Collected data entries

━━━━━━━━━━

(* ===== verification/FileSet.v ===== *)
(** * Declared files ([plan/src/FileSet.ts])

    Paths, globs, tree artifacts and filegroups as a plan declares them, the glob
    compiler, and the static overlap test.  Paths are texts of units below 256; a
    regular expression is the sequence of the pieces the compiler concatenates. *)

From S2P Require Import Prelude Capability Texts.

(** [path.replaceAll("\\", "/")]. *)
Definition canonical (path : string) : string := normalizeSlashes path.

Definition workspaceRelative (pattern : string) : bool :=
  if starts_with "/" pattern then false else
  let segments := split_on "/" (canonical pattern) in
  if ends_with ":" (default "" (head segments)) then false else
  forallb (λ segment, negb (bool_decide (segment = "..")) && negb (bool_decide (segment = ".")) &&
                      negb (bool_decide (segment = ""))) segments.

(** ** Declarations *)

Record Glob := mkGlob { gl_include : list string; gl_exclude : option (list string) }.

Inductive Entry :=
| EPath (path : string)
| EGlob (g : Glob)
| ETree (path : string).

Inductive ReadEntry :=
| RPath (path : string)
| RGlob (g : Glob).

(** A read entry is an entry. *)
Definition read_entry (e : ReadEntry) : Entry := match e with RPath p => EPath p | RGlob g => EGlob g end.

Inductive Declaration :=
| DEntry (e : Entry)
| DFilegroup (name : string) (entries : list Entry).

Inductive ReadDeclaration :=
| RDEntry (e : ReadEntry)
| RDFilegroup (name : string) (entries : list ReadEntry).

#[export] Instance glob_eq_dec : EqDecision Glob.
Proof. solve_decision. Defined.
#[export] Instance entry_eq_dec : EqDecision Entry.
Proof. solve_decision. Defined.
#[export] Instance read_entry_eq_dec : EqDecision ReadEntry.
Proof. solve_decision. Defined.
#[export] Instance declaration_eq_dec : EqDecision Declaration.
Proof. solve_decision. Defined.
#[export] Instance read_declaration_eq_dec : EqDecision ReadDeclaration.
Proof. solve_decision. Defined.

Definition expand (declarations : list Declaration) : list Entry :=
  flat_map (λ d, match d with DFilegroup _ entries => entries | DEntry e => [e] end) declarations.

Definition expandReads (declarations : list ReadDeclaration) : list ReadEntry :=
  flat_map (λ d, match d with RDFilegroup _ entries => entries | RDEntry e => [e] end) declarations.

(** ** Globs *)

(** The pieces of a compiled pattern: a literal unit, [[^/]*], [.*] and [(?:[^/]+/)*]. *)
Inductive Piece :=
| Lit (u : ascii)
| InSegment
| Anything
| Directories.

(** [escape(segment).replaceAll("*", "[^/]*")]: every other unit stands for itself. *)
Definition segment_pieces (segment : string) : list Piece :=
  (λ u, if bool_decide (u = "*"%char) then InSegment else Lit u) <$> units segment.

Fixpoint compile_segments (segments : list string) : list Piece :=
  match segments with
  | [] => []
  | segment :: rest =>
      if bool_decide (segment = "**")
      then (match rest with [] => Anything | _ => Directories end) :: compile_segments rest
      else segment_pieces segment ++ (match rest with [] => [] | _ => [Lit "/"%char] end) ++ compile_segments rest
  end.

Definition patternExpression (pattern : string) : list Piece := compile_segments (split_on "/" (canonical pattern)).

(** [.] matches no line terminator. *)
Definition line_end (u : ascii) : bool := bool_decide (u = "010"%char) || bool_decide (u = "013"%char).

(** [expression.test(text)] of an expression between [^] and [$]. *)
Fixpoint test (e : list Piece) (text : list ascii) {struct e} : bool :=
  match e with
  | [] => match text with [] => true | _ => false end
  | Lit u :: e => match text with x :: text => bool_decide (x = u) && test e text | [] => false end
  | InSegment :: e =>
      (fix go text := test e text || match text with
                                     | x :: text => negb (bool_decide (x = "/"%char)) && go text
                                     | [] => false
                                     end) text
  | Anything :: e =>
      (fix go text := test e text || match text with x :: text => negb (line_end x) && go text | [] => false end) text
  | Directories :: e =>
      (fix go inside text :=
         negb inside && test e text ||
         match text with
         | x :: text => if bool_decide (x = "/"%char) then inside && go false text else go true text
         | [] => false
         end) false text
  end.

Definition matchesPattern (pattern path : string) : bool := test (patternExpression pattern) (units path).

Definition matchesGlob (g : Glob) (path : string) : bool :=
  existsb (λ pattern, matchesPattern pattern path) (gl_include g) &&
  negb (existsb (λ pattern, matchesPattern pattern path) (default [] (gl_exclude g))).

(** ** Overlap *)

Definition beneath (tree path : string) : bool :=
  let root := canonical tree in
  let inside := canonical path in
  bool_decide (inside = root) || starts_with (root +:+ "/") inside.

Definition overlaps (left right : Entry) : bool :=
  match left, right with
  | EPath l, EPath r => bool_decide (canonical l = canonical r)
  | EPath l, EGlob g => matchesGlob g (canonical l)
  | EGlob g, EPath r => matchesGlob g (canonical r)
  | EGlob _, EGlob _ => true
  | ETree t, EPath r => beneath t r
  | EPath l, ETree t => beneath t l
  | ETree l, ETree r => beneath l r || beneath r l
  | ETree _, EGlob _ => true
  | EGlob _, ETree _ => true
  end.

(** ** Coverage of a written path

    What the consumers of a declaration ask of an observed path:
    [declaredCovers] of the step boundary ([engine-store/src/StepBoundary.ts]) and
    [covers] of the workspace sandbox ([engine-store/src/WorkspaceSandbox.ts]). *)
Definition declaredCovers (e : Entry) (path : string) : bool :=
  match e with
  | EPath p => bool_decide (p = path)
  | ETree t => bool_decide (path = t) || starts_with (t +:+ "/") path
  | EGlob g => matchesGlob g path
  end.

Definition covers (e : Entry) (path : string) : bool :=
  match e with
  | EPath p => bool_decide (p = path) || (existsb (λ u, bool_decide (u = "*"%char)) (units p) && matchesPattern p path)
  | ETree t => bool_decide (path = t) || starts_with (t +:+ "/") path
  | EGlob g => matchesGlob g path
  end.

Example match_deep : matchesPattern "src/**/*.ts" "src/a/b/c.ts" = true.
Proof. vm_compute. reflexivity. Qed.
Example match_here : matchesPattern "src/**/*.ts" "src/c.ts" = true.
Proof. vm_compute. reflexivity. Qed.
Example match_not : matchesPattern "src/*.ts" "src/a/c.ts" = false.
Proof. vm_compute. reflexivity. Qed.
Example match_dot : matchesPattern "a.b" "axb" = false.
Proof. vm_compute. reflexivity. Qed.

━━━━━━━━━━

Out of the data above, set down the lines from the one with "From S2P Require" to the one with "(** A read entry is an entry. *)", both included, exactly as written and with no additions.

From S2P Require Import Prelude Capability Texts.

(** [path.replaceAll("\\", "/")]. *)
Definition canonical (path : string) : string := normalizeSlashes path.

Definition workspaceRelative (pattern : string) : bool :=
  if starts_with "/" pattern then false else
  let segments := split_on "/" (canonical pattern) in
  if ends_with ":" (default "" (head segments)) then false else
  forallb (λ segment, negb (bool_decide (segment = "..")) && negb (bool_decide (segment = ".")) &&
                      negb (bool_decide (segment = ""))) segments.

(** ** Declarations *)

Record Glob := mkGlob { gl_include : list string; gl_exclude : option (list string) }.

Inductive Entry :=
| EPath (path : string)
| EGlob (g : Glob)
| ETree (path : string).

Inductive ReadEntry :=
| RPath (path : string)
| RGlob (g : Glob).

(** A read entry is an entry. *)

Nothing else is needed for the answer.